In such a enviroment there are no confines or limits in that all people can decide the outcome of their own fates.
Once you build confines and limitations hypocrisy or corruption is only inevitable.
Try looking at it from a different angle. There is a theory which is categorised under "Moral Skepticism
" by Makey. The theory is that ethical claims cannot be proven because there is no such thing as right and wrong, or at least that humans do not have such a view on the matter to make such claims.

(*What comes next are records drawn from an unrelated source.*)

(** X1. Beyond the template: an item from position 13 on that is not the last
    one matches no positional rule; it has no region (automatic placement)
    and, whatever the unit delay, the start delay 0 of the shorthand. *)
Theorem beyond_template_unplaced (i N : nat) (u : Z) :
  (13 <= i)%nat -> (i < N)%nat ->
  region i N = None /\ delay i N u = 0.
Proof.
  intros Hi HN. rewrite region_cases, delay_cases.
  split; split_positions; try lia; reflexivity.
Qed.

Lemma beyond_template_unplaced_witness :
  (13 <= 14)%nat /\ (14 < 16)%nat /\
  region 14 16 = None /\ delay 14 16 100 = 0.
Proof.
  assert (H1 : (13 <= 14)%nat) by lia.
  assert (H2 : (14 < 16)%nat) by lia.
  split; [exact H1|]. split; [exact H2|].
  exact (beyond_template_unplaced 14 16 100 H1 H2).
Defined.

(** X2. No two items are given the same region, whatever the number of items. *)
Theorem regions_disjoint (i j N : nat) (a : string) :
  i <> j -> region i N = Some a -> region j N <> Some a.
Proof.
  intros Hij. rewrite !region_cases.
  destruct (Nat.eqb_spec i N) as [Hi|Hi];
    destruct (Nat.eqb_spec j N) as [Hj|Hj]; [lia| | |].
  - intros Ha. inversion Ha; subst a.
    destruct (Nat.leb 1 j && Nat.leb j 12); [|discriminate].
    intros Hj'. apply star_not_label. apply (nth_error_In _ _ Hj').
  - destruct (Nat.leb 1 i && Nat.leb i 12); [|discriminate].
    intros Hi' Ha. inversion Ha; subst a.
    apply star_not_label. apply (nth_error_In _ _ Hi').
  - destruct (Nat.leb_spec 1 i); [|discriminate].
    destruct (Nat.leb_spec i 12); [|discriminate].
    destruct (Nat.leb_spec 1 j); [|discriminate].
    destruct (Nat.leb_spec j 12); [|discriminate].
    cbn [andb]. intros Hi' Hj'. rewrite <- Hi' in Hj'.
    apply (proj1 (NoDup_nth_error labels) labels_nodup) in Hj'.
    + lia.
    + simpl. lia.
Qed.

Lemma regions_disjoint_witness :
(5 <> 13)%nat /\ region 5 13 = Some "e"%string /\ region 13 13 <> Some "e"%string.
Proof.
  assert (H1 : (5 <> 13)%nat) by lia.
  assert (H2 : region 5 13 = Some "e"%string) by reflexivity.
  split; [exact H1|]. split; [exact H2|].
  exact (regions_disjoint 5 13 13 "e" H1 H2).
Defined.

(** X3. Every region that a rule gives to an item is one that the template of
    the container defines. *)
Theorem region_in_template (i N : nat) (a : string) :
  region i N = Some a ->
  In a (Template.area_names
          (Template.grid (grid_template_areas stylesheet animated_grid))).
Proof.
  rewrite region_cases.
  change (Template.area_names
            (Template.grid (grid_template_areas stylesheet animated_grid)))
    with ["a"; "b"; "c"; "d"; "l"; star; "e"; "k"; "f"; "j"; "i"; "h"; "g"]%string.
  destruct (Nat.eqb i N).
  - intros Ha. inversion Ha. simpl. tauto.
  - destruct (Nat.leb 1 i && Nat.leb i 12); [|discriminate].
    intros Ha. apply nth_error_In in Ha. unfold labels in Ha.
    simpl in *. tauto.
Qed.

Lemma region_in_template_witness :
  region 7 7 = Some star /\
  In star (Template.area_names
             (Template.grid (grid_template_areas stylesheet animated_grid))).
Proof.
  assert (H : region 7 7 = Some star) by reflexivity.
  split; [exact H|]. exact (region_in_template 7 7 star H).
Defined.

(** X4. With thirteen items or more every region of the template holds an
    item. *)
Theorem template_filled (N : nat) (a : string) :
  (13 <= N)%nat ->
  In a (Template.area_names
          (Template.grid (grid_template_areas stylesheet animated_grid))) ->
  exists i, (1 <= i <= N)%nat /\ region i N = Some a.
Proof.
  intros HN Ha.
  assert (Hcases : a = star \/ In a labels).
  { revert Ha.
    change (Template.area_names
              (Template.grid (grid_template_areas stylesheet animated_grid)))
      with ["a"; "b"; "c"; "d"; "l"; star; "e"; "k"; "f"; "j"; "i"; "h"; "g"]%string.
    unfold labels. simpl. intuition (subst; auto). }
  destruct Hcases as [->|Hl].
  - exists N. split; [lia | apply last_child_region].
  - apply In_nth_error in Hl. destruct Hl as [n Hn].
    assert (Hlt : (n < List.length labels)%nat).
    { apply nth_error_Some. rewrite Hn. discriminate. }
    simpl in Hlt. exists (S n). split; [lia|].
    rewrite region_cases. split_positions; try lia.
    replace (S n - 1)%nat with n by lia. exact Hn.
Qed.

Lemma template_filled_witness :
  (13 <= 13)%nat /\
  exists i, (1 <= i <= 13)%nat /\ region i 13 = Some "k"%string.
Proof.
  assert (HN : (13 <= 13)%nat) by lia.
  split; [exact HN|].
  apply (template_filled 13 "k" HN). vm_compute. tauto.
Defined.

This seems supported by the fact that all humans are subjective and that subjective values ("goals") alway seem to include personal gain in comparrison
to others. Immanuel Kant calls this the hypothetical imperative
(the "goal" being "good" is hypothetical because it cannot be proven). Kant also points towards his categorical imperative
because he argues that "good" is not the act in itself, but the intention with which the action was undertaken. If the intention is to act only in such a way that one can wish it would become a universal law (be treated in the same way) it is an action which holds no "evil" intent. In that sense it does not judge and has no subjective "goals" in it. The acts in itself are not decided upon so no "rulebase" is present which seems to confirm the moral skepticism.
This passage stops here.